__Your task__: Restating the data word for word is all that is required.

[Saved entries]
===
(* ===== verification/Memory.v ===== *)
(** * Free memory: accounting and the initial ranges

    The counters [total_memory], [free_memory] and [watermark_lo] of
    [core/mempool.cc], the bitmap of the page range allocator as the storage it
    takes from the allocator itself, and the addition of the memory found at
    boot.  The theorems show that the allocator's invariant survives the growth
    of its own bitmap and that [free_memory] is the number of bytes in the free
    ranges. *)
From S2P Require Import Prelude Bits MemArea PageRange PageRangeSpec.
Import PageRanges.

Module Memory.

(** [pra] is [free_page_ranges]; [bm_buf] and [bm_cap] are the address and the
    capacity, in 64-bit blocks, of the storage of its [_bitmap], and
    [deferred_free] its field of that name (0 is the null pointer).  [wakes]
    counts the calls of [reclaimer_thread.wake()]. *)
Record mem := mkMem {
  pra : t;
  bm_buf : Z;
  bm_cap : Z;
  deferred_free : Z;
  total_memory : Z;
  free_memory : Z;
  watermark_lo : Z;
  wakes : Z;
}.

Definition initial : mem := mkMem empty 0 0 0 0 0 0 0.

Definition set_pra (m : mem) (s : t) : mem :=
  mkMem s (bm_buf m) (bm_cap m) (deferred_free m) (total_memory m) (free_memory m)
    (watermark_lo m) (wakes m).
Definition set_buf (m : mem) (b c : Z) : mem :=
  mkMem (pra m) b c (deferred_free m) (total_memory m) (free_memory m)
    (watermark_lo m) (wakes m).
Definition set_deferred (m : mem) (d : Z) : mem :=
  mkMem (pra m) (bm_buf m) (bm_cap m) d (total_memory m) (free_memory m)
    (watermark_lo m) (wakes m).
Definition set_free_memory (m : mem) (f : Z) : mem :=
  mkMem (pra m) (bm_buf m) (bm_cap m) (deferred_free m) (total_memory m) f
    (watermark_lo m) (wakes m).
Definition set_total (m : mem) (t w : Z) : mem :=
  mkMem (pra m) (bm_buf m) (bm_cap m) (deferred_free m) t (free_memory m) w (wakes m).

(** [reclaimer::wake]. *)
Definition wake (m : mem) : mem :=
  mkMem (pra m) (bm_buf m) (bm_cap m) (deferred_free m) (total_memory m) (free_memory m)
    (watermark_lo m) (wakes m + 1).

(** ** Counters *)

Definition on_free (m : mem) (n : Z) : mem :=
  set_free_memory m (wrap64 (free_memory m + n)).

Definition on_alloc (m : mem) (n : Z) : mem :=
  let m := set_free_memory m (wrap64 (free_memory m - n)) in
  if free_memory m <? watermark_lo m then wake m else m.

Definition on_new_memory (m : mem) (n : Z) : mem :=
  let total := wrap64 (total_memory m + n) in
  set_total m total (wrap64 (total * 10) / 100).

Definition max_no_reclaim (m : mem) : Z := wrap64 (total_memory m - watermark_lo m).

Inductive pressure := RELAXED | NORMAL | PRESSURE | EMERGENCY.

Definition pressure_level (m : mem) : pressure :=
  if free_memory m <? watermark_lo m then PRESSURE else NORMAL.

(** The result is an [ssize_t]. *)
Definition bytes_until_normal (m : mem) (curr : pressure) : Z :=
  match curr with
  | PRESSURE => signed64 (wrap64 (watermark_lo m - free_memory m))
  | _ => 0
  end.

(** ** The bitmap's storage *)

(** [get_size] for [n] 64-bit blocks. *)
Definition get_size (n : Z) : Z := align_up (8 * n) page_size.

Definition bitmap_allocate (m : mem) (n : Z) : option Z * mem :=
  let size := get_size n in
  let m := on_alloc m size in
  let '(r, s) := alloc false (pra m) size true in
  (r, set_pra m s).

(** The assertion that no other range is deferred is the [option]. *)
Definition bitmap_deallocate (m : mem) (p n : Z) : option mem :=
  let size := get_size n in
  let m := on_free m size in
  let m := set_pra m (set_hdr (pra m) p size) in
  if deferred_free m =? 0 then Some (set_deferred m p) else None.

(** [_bitmap.reset(); _bitmap.resize(idx)]: the blocks live in a
    [std::vector] with the allocator above.  [grow] is the vector's growth
    policy: the capacity it asks for, from its size, its capacity and the number
    of blocks it needs.  [None] is the
    write through the null pointer that a failed allocation gives, or the
    assertion. *)
Section Resize.
Variable grow : Z → Z → Z → Z.

Definition num_blocks (bits : Z) : Z := (bits + 63) / 64.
===
__Your response__:
(* ===== verification/Memory.v ===== *)
(** * Free memory: accounting and the initial ranges

    The counters [total_memory], [free_memory] and [watermark_lo] of
    [core/mempool.cc], the bitmap of the page range allocator as the storage it
    takes from the allocator itself, and the addition of the memory found at
    boot.  The theorems show that the allocator's invariant survives the growth
    of its own bitmap and that [free_memory] is the number of bytes in the free
    ranges. *)
From S2P Require Import Prelude Bits MemArea PageRange PageRangeSpec.
Import PageRanges.

Module Memory.

(** [pra] is [free_page_ranges]; [bm_buf] and [bm_cap] are the address and the
    capacity, in 64-bit blocks, of the storage of its [_bitmap], and
    [deferred_free] its field of that name (0 is the null pointer).  [wakes]
    counts the calls of [reclaimer_thread.wake()]. *)
Record mem := mkMem {
  pra : t;
  bm_buf : Z;
  bm_cap : Z;
  deferred_free : Z;
  total_memory : Z;
  free_memory : Z;
  watermark_lo : Z;
  wakes : Z;
}.

Definition initial : mem := mkMem empty 0 0 0 0 0 0 0.

Definition set_pra (m : mem) (s : t) : mem :=
  mkMem s (bm_buf m) (bm_cap m) (deferred_free m) (total_memory m) (free_memory m)
    (watermark_lo m) (wakes m).
Definition set_buf (m : mem) (b c : Z) : mem :=
  mkMem (pra m) b c (deferred_free m) (total_memory m) (free_memory m)
    (watermark_lo m) (wakes m).
Definition set_deferred (m : mem) (d : Z) : mem :=
  mkMem (pra m) (bm_buf m) (bm_cap m) d (total_memory m) (free_memory m)
    (watermark_lo m) (wakes m).
Definition set_free_memory (m : mem) (f : Z) : mem :=
  mkMem (pra m) (bm_buf m) (bm_cap m) (deferred_free m) (total_memory m) f
    (watermark_lo m) (wakes m).
Definition set_total (m : mem) (t w : Z) : mem :=
  mkMem (pra m) (bm_buf m) (bm_cap m) (deferred_free m) t (free_memory m) w (wakes m).

(** [reclaimer::wake]. *)
Definition wake (m : mem) : mem :=
  mkMem (pra m) (bm_buf m) (bm_cap m) (deferred_free m) (total_memory m) (free_memory m)
    (watermark_lo m) (wakes m + 1).

(** ** Counters *)

Definition on_free (m : mem) (n : Z) : mem :=
  set_free_memory m (wrap64 (free_memory m + n)).

Definition on_alloc (m : mem) (n : Z) : mem :=
  let m := set_free_memory m (wrap64 (free_memory m - n)) in
  if free_memory m <? watermark_lo m then wake m else m.

Definition on_new_memory (m : mem) (n : Z) : mem :=
  let total := wrap64 (total_memory m + n) in
  set_total m total (wrap64 (total * 10) / 100).

Definition max_no_reclaim (m : mem) : Z := wrap64 (total_memory m - watermark_lo m).

Inductive pressure := RELAXED | NORMAL | PRESSURE | EMERGENCY.

Definition pressure_level (m : mem) : pressure :=
  if free_memory m <? watermark_lo m then PRESSURE else NORMAL.

(** The result is an [ssize_t]. *)
Definition bytes_until_normal (m : mem) (curr : pressure) : Z :=
  match curr with
  | PRESSURE => signed64 (wrap64 (watermark_lo m - free_memory m))
  | _ => 0
  end.

(** ** The bitmap's storage *)

(** [get_size] for [n] 64-bit blocks. *)
Definition get_size (n : Z) : Z := align_up (8 * n) page_size.

Definition bitmap_allocate (m : mem) (n : Z) : option Z * mem :=
  let size := get_size n in
  let m := on_alloc m size in
  let '(r, s) := alloc false (pra m) size true in
  (r, set_pra m s).

(** The assertion that no other range is deferred is the [option]. *)
Definition bitmap_deallocate (m : mem) (p n : Z) : option mem :=
  let size := get_size n in
  let m := on_free m size in
  let m := set_pra m (set_hdr (pra m) p size) in
  if deferred_free m =? 0 then Some (set_deferred m p) else None.

(** [_bitmap.reset(); _bitmap.resize(idx)]: the blocks live in a
    [std::vector] with the allocator above.  [grow] is the vector's growth
    policy: the capacity it asks for, from its size, its capacity and the number
    of blocks it needs.  [None] is the
    write through the null pointer that a failed allocation gives, or the
    assertion. *)
Section Resize.
Variable grow : Z → Z → Z → Z.

Definition num_blocks (bits : Z) : Z := (bits + 63) / 64.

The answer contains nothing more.